Mrs. Carnarvon's opinion of the _News-Record_ and its recent
performances fairly represented that of the fashionable and the very rich.
They read it, as they never did before, because it interested them. They
could not deny that what it said was true; that is, they could not deny it
to their own minds, although they did vigorously deny it publicly. Those
who were attacked directly or indirectly, or expected to be attacked,
denounced the paper as an "outrage," a "disgrace to the city," a "specimen
of the journalism of the gutter." Many who were not in sympathy with the
men or the methods assailed thought that its course was "inexpedient,"

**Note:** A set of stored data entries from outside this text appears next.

(* ===== verification/Daemon.v ===== *)
(** * The daemon (src/daemon/main.c, lines 1421 to 2282)

    The messages of the control server, the libwebsockets callback, the
    commands of the local client and the main loop, on top of
    [DaemonSession].  What the environment does in one turn of the loop (the
    connection and the commands of local clients, the events of libnice, the
    callbacks of libwebsockets) is the argument of the loop's body, so that a
    run of the daemon is a list of such inputs. *)

From S2P Require Import Prelude CLib Protocol Sodium Base64 Json Identity FileSys IdentityStore.
From S2P Require Import Contacts Ipc Crypto Ice StateMonad DaemonState DaemonSession.

Section daemon.
Context `{Libs}.

(** ** Control messages *)

(** [chat_contacts_verify_or_pin] on the daemon's file system. *)
Definition verify_or_pin (username identity_pk : bytes) : D (chat_contacts_result_t * bool) :=
  e ← env;
  let '(result, is_new_contact, o) :=
    chat_contacts_verify_or_pin getenv (Some username) (Some identity_pk) (e_os e) in
  e_os <~env o;;
  mret (result, is_new_contact).

(** The guard of [handle_chat_request]: name, session and key of the peer. *)
Definition parse_chat_request (st : chatd_state_t) (json : bytes) : option (bytes * bytes * bytes) :=
  match json_get_string (Some json) (Some (lit "from")) (CHAT_USERNAME_MAX_LEN + 1),
        json_get_string (Some json) (Some (lit "to")) (CHAT_USERNAME_MAX_LEN + 1),
        json_get_string (Some json) (Some (lit "session_id")) CHATD_SESSION_ID_HEX_LEN,
        json_get_string (Some json) (Some (lit "public_key")) CHATD_HEX_PUBLIC_KEY_LEN with
  | Some from, Some to, Some session_id, Some public_key_hex =>
      if negb (streq to (id_username (d_identity st)))
         || negb (chat_username_is_valid (Some from))
         || bool_decide (session_id = [])
      then None
      else match hex_to_bin public_key_hex crypto_sign_PUBLICKEYBYTES with
           | Some remote_identity_pk => Some (from, session_id, remote_identity_pk)
           | None => None
           end
  | _, _, _, _ => None
  end.

Definition handle_chat_request (json : bytes) : D Z :=
  st ← state;
  match parse_chat_request st json with
  | None => mret 0
  | Some (from, session_id, remote_identity_pk) =>
      contact ← verify_or_pin from remote_identity_pk;
      if negb (bool_decide (contact.1 = CHAT_CONTACTS_OK)) then mret 0
      else
        chatd_set_session_state CHATD_SESSION_REQUESTING;;
        result ← queue_chat_accept from session_id;
        if negb (result =? 0) then mret result
        else
          _ ← begin_ice_session from session_id false (Some remote_identity_pk);
          mret 0
  end.

Definition handle_user_status (json : bytes) : D Z :=
  st ← state;
  if d_lookup_client_fd st <? 0 then mret 0
  else
    match json_get_string (Some json) (Some (lit "username")) (CHAT_USERNAME_MAX_LEN + 1) with
    | None => mret 0
    | Some username =>
        if negb (streq username (d_lookup_peer st)) then mret 0
        else if negb (json_bool_is_true json (lit "known"))
                || negb (json_bool_is_true json (lit "online"))
        then write_lookup_response (lit "USER_OFFLINE") username;; mret 0
        else write_lookup_response (lit "USER_ONLINE") username;; mret 0
    end.

(** The branch of [handle_receive] for an error of the server. *)
Definition handle_error (json : bytes) : D Z :=
  let code := default (lit "unknown") (json_get_string (Some json) (Some (lit "code")) 128) in
  st ← state;
  if bool_decide (d_phase st = CHATD_PHASE_REGISTER) && streq code (lit "user already exists") then
    d_phase <~ CHATD_PHASE_HELLO;;
    queue_hello
  else if (d_lookup_client_fd st >=? 0) && streq code (lit "peer_offline") then
    write_lookup_response (lit "USER_OFFLINE") (d_lookup_peer st);;
    mret 0
  else
    when (d_lookup_client_fd st >=? 0) (write_lookup_response (lit "ERROR") code);;
    d_phase <~ CHATD_PHASE_FAILED;;
    mret (-1).

(** The challenge of the server.  (A decoding that fails may leave part of its
    output in the array; the phase is then [CHATD_PHASE_FAILED].) *)
Definition parse_challenge (json : bytes) : option bytes :=
  match json_get_string (Some json) (Some (lit "challenge")) CHATD_HEX_CHALLENGE_LEN with
  | None => None
  | Some challenge_hex => hex_to_bin challenge_hex CHATD_CHALLENGE_BYTES
  end.

Definition handle_challenge (json : bytes) : D Z :=
  match parse_challenge json with
  | None =>
      d_phase <~ CHATD_PHASE_FAILED;;
      mret (-1)
  | Some challenge =>
      d_challenge <~ challenge;;
      d_has_challenge <~ true;;
      d_phase <~ CHATD_PHASE_AUTH_RESPONSE;;
      queue_auth_response
  end.

(** The guard of the branch for [chat_accept]. *)
Definition parse_chat_accept (st : chatd_state_t) (json : bytes) : option (bytes * bytes * bytes) :=
  let remote_identity_pk :=
    match json_get_string (Some json) (Some (lit "public_key")) CHATD_HEX_PUBLIC_KEY_LEN with
    | Some public_key_hex => hex_to_bin public_key_hex crypto_sign_PUBLICKEYBYTES
    | None => None
    end in
  match json_get_string (Some json) (Some (lit "from")) (CHAT_USERNAME_MAX_LEN + 1),
        json_get_string (Some json) (Some (lit "to")) (CHAT_USERNAME_MAX_LEN + 1),
        json_get_string (Some json) (Some (lit "session_id")) CHATD_SESSION_ID_HEX_LEN,
        remote_identity_pk with
  | Some from, Some to, Some session_id, Some remote_identity_pk =>
      if (d_lookup_client_fd st >=? 0) && streq from (d_lookup_peer st)
         && streq to (id_username (d_identity st)) && streq session_id (d_ice_session_id st)
      then Some (from, session_id, remote_identity_pk)
      else None
  | _, _, _, _ => None
  end.

Definition handle_chat_accept (json : bytes) : D Z :=
  st ← state;
  match parse_chat_accept st json with
  | None => mret 0
  | Some (from, session_id, remote_identity_pk) =>
      contact ← verify_or_pin from remote_identity_pk;
      if bool_decide (contact.1 = CHAT_CONTACTS_ERR_MISMATCH) then
        _ ← queue_chat_cancel from session_id;
        write_lookup_response (lit "IDENTITY_MISMATCH") from;;
        mret 0
      else if negb (bool_decide (contact.1 = CHAT_CONTACTS_OK)) then
        write_lookup_response (lit "ERROR") (lit "contact_verification_failed");;
        mret 0
      else
        started ← begin_ice_session from session_id true (Some remote_identity_pk);
        when (negb (started =? 0)) (write_lookup_response (lit "ICE_FAILED") from);;
        mret 0
  end.

(** The guard of the branch for [chat_cancel]. *)
Definition chat_cancel_valid (st : chatd_state_t) (json : bytes) : bool :=
  match json_get_string (Some json) (Some (lit "from")) (CHAT_USERNAME_MAX_LEN + 1),
        json_get_string (Some json) (Some (lit "to")) (CHAT_USERNAME_MAX_LEN + 1),
        json_get_string (Some json) (Some (lit "session_id")) CHATD_SESSION_ID_HEX_LEN with
  | Some from, Some to, Some session_id =>
      d_ice_active st && streq from (d_ice_peer st) && streq to (id_username (d_identity st))
      && streq session_id (d_ice_session_id st)
  | _, _, _ => false
  end.

Definition handle_chat_cancel (json : bytes) : D Z :=
  st ← state;
  when (chat_cancel_valid st json)
    (reset_ice_session;; chatd_set_session_state CHATD_SESSION_CLOSED);;
  mret 0.

Definition handle_receive (json : bytes) : D Z :=
  match json_get_string (Some json) (Some (lit "type")) 32 with
  | None => mret 0
  | Some type =>
      st ← state;
      if streq type (lit "error") then handle_error json
      else if bool_decide (d_phase st = CHATD_PHASE_REGISTER) && streq type (lit "register_ok") then
        d_phase <~ CHATD_PHASE_HELLO;;
        queue_hello
      else if bool_decide (d_phase st = CHATD_PHASE_HELLO) && streq type (lit "auth_challenge") then
        handle_challenge json
      else if bool_decide (d_phase st = CHATD_PHASE_AUTH_RESPONSE) && streq type (lit "auth_ok") then
        d_challenge <~ zeros CHATD_CHALLENGE_BYTES;;
        d_has_challenge <~ false;;
        d_phase <~ CHATD_PHASE_ONLINE;;
        mret 0
      else if streq type (lit "user_status") then handle_user_status json
      else if streq type (lit "chat_request") then handle_chat_request json
      else if streq type (lit "chat_accept") then handle_chat_accept json
      else if streq type (lit "ice_credentials") then handle_ice_credentials json
      else if streq type (lit "chat_cancel") then handle_chat_cancel json
      else mret 0
  end.

(** ** The libwebsockets callback *)

Inductive chatd_reason :=
  | LWS_CALLBACK_CLIENT_ESTABLISHED (wsi : positive)
  | LWS_CALLBACK_CLIENT_RECEIVE (payload : bytes) (remaining : Z) (final : bool)
  | LWS_CALLBACK_CLIENT_WRITEABLE (lws_write_result : Z)
  | LWS_CALLBACK_CLIENT_CONNECTION_ERROR
  | LWS_CALLBACK_CLIENT_CLOSED
  | LWS_CALLBACK_CLIENT_OTHER.

(** The connection is gone; the client that waits for it is told [why]. *)
Definition control_lost (why : bytes) : D unit :=
  d_control_wsi <~ None;;
  d_connected <~ false;;
  d_should_reconnect <~ true;;
  now ← time_now;
  d_next_reconnect_at <~ now + CHATD_RECONNECT_SECONDS;;
  st ← state;
  when ((d_lookup_client_fd st >=? 0) && negb (d_encrypted_session_ready st))
    (write_lookup_response (lit "ERROR") why).

Definition callback_chatd_control (reason : chatd_reason) : D Z :=
  match reason with
  | LWS_CALLBACK_CLIENT_ESTABLISHED wsi =>
      d_control_wsi <~ Some wsi;;
      d_connected <~ true;;
      d_phase <~ CHATD_PHASE_REGISTER;;
      queue_register
  | LWS_CALLBACK_CLIENT_RECEIVE payload remaining final =>
      if (len payload >=? CHATD_MAX_JSON_SIZE) || negb (remaining =? 0) || negb final then
        d_phase <~ CHATD_PHASE_FAILED;;
        mret (-1)
      else handle_receive (c_string payload)
  | LWS_CALLBACK_CLIENT_WRITEABLE lws_write_result =>
      st ← state;
      if d_pending_len st =? 0 then mret 0
      else if lws_write_result <? d_pending_len st then
        d_phase <~ CHATD_PHASE_FAILED;;
        mret (-1)
      else
        e ← env;
        e_sent <~env e_sent e ++ [ztake (d_pending_len st) (d_pending st)];;
        d_pending_len <~ 0;;
        mret 0
  | LWS_CALLBACK_CLIENT_CONNECTION_ERROR =>
      control_lost (lit "server_unavailable");;
      mret 0
  | LWS_CALLBACK_CLIENT_CLOSED =>
      control_lost (lit "server_disconnected");;
      st ← state;
      when (d_has_challenge st)
        (d_challenge <~ zeros CHATD_CHALLENGE_BYTES;; d_has_challenge <~ false);;
      mret 0
  | LWS_CALLBACK_CLIENT_OTHER => mret 0
  end.

(** ** Commands of the local client *)

Definition write_ipc_status (client_fd : Z) : D unit :=
  st ← state;
  let status :=
    if bool_decide (d_phase st = CHATD_PHASE_ONLINE) then lit "ONLINE"
    else if d_connected st then lit "CONNECTING" else lit "OFFLINE" in
  let username := snprintf_buf (CHAT_USERNAME_MAX_LEN + 1) (id_username (d_identity st)) in
  match snprintf CHAT_IPC_MAX_RESPONSE (status ++ [space] ++ username ++ [newline]) with
  | None => mret tt
  | Some response => _ ← write_ipc_line client_fd (Some response); mret tt
  end.

Definition ipc_error (code : string) : bytes := lit "ERROR " ++ lit code ++ [newline].

(** An established session taken over by a client. *)
Definition attach_client (client_fd : Z) : D Z :=
  d_lookup_client_fd <~ client_fd;;
  st ← state;
  write_response client_fd
    (lit "ENCRYPTED_SESSION " ++ d_ice_peer st ++ [space]
     ++ lit (if d_ice_selected_pair_is_relayed st then "relay" else "direct") ++ [newline]);;
  mret 1.

Definition handle_open_chat_command (client_fd : Z) (peer : bytes) : D Z :=
  if negb (chat_username_is_valid (Some peer)) then
    _ ← write_ipc_line client_fd (Some (ipc_error "invalid_username"));
    mret 0
  else
    st ← state;
    if negb (bool_decide (d_phase st = CHATD_PHASE_ONLINE)
             && negb (bool_decide (d_control_wsi st = None))) then
      _ ← write_ipc_line client_fd (Some (ipc_error "daemon_not_online"));
      mret 0
    else if streq peer (id_username (d_identity st)) then
      write_response client_fd (lit "USER_ONLINE " ++ peer ++ [newline]);;
      mret 0
    else if d_ice_active st && d_encrypted_session_ready st && streq peer (d_ice_peer st)
            && (d_lookup_client_fd st <? 0)
    then attach_client client_fd
    else if (d_lookup_client_fd st >=? 0) || negb (d_pending_len st =? 0) then
      _ ← write_ipc_line client_fd (Some (ipc_error "busy"));
      mret 0
    else
      d_lookup_peer <~ snprintf_buf (CHAT_USERNAME_MAX_LEN + 1) peer;;
      if snprintf_fails (CHAT_USERNAME_MAX_LEN + 1) peer then
        _ ← write_ipc_line client_fd (Some (ipc_error "invalid_username"));
        mret 0
      else
        d_lookup_client_fd <~ client_fd;;
        d_chat_retry_count <~ 0;;
        chatd_set_session_state CHATD_SESSION_REQUESTING;;
        queued ← queue_chat_request peer;
        if negb (queued =? 0) then
          write_lookup_response (lit "ERROR") (lit "chat_request_failed");;
          mret 0
        else mret 1.

(** The end of a chat: the session is closed in [final]. *)
Definition end_chat (final : chatd_session_state_t) : D unit :=
  close_lookup_client;;
  reset_ice_session;;
  chatd_set_session_state final.

Definition line_breaks : bytes := [byte_of 13; newline].
Definition send_prefix : bytes := lit "SEND_MESSAGE ".

(** Skip carriage returns and newlines. *)
Fixpoint skip_breaks (s : bytes) : bytes :=
  match s with
  | c :: s' => if bool_decide (c ∈ line_breaks) then skip_breaks s' else s
  | [] => []
  end.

"tended to increase discontent among the lower classes," "weakened the
influence of the better classes." Only a few of the "triumphant classes"
saw the real value and benefit of the _News-Record's_ frank attacks
upon greed and hypocrisy, saw that these attacks were not dangerous or
demagogical because they were just and were combined with a careful
avoidance of encouragement to the lazy, the envious, the incompetent and
the ignorant.
Fortunately for Howard's peace, that eminent New York "multi," Samuel
Jocelyn, for whom Coulter had the highest respect, was of this last class.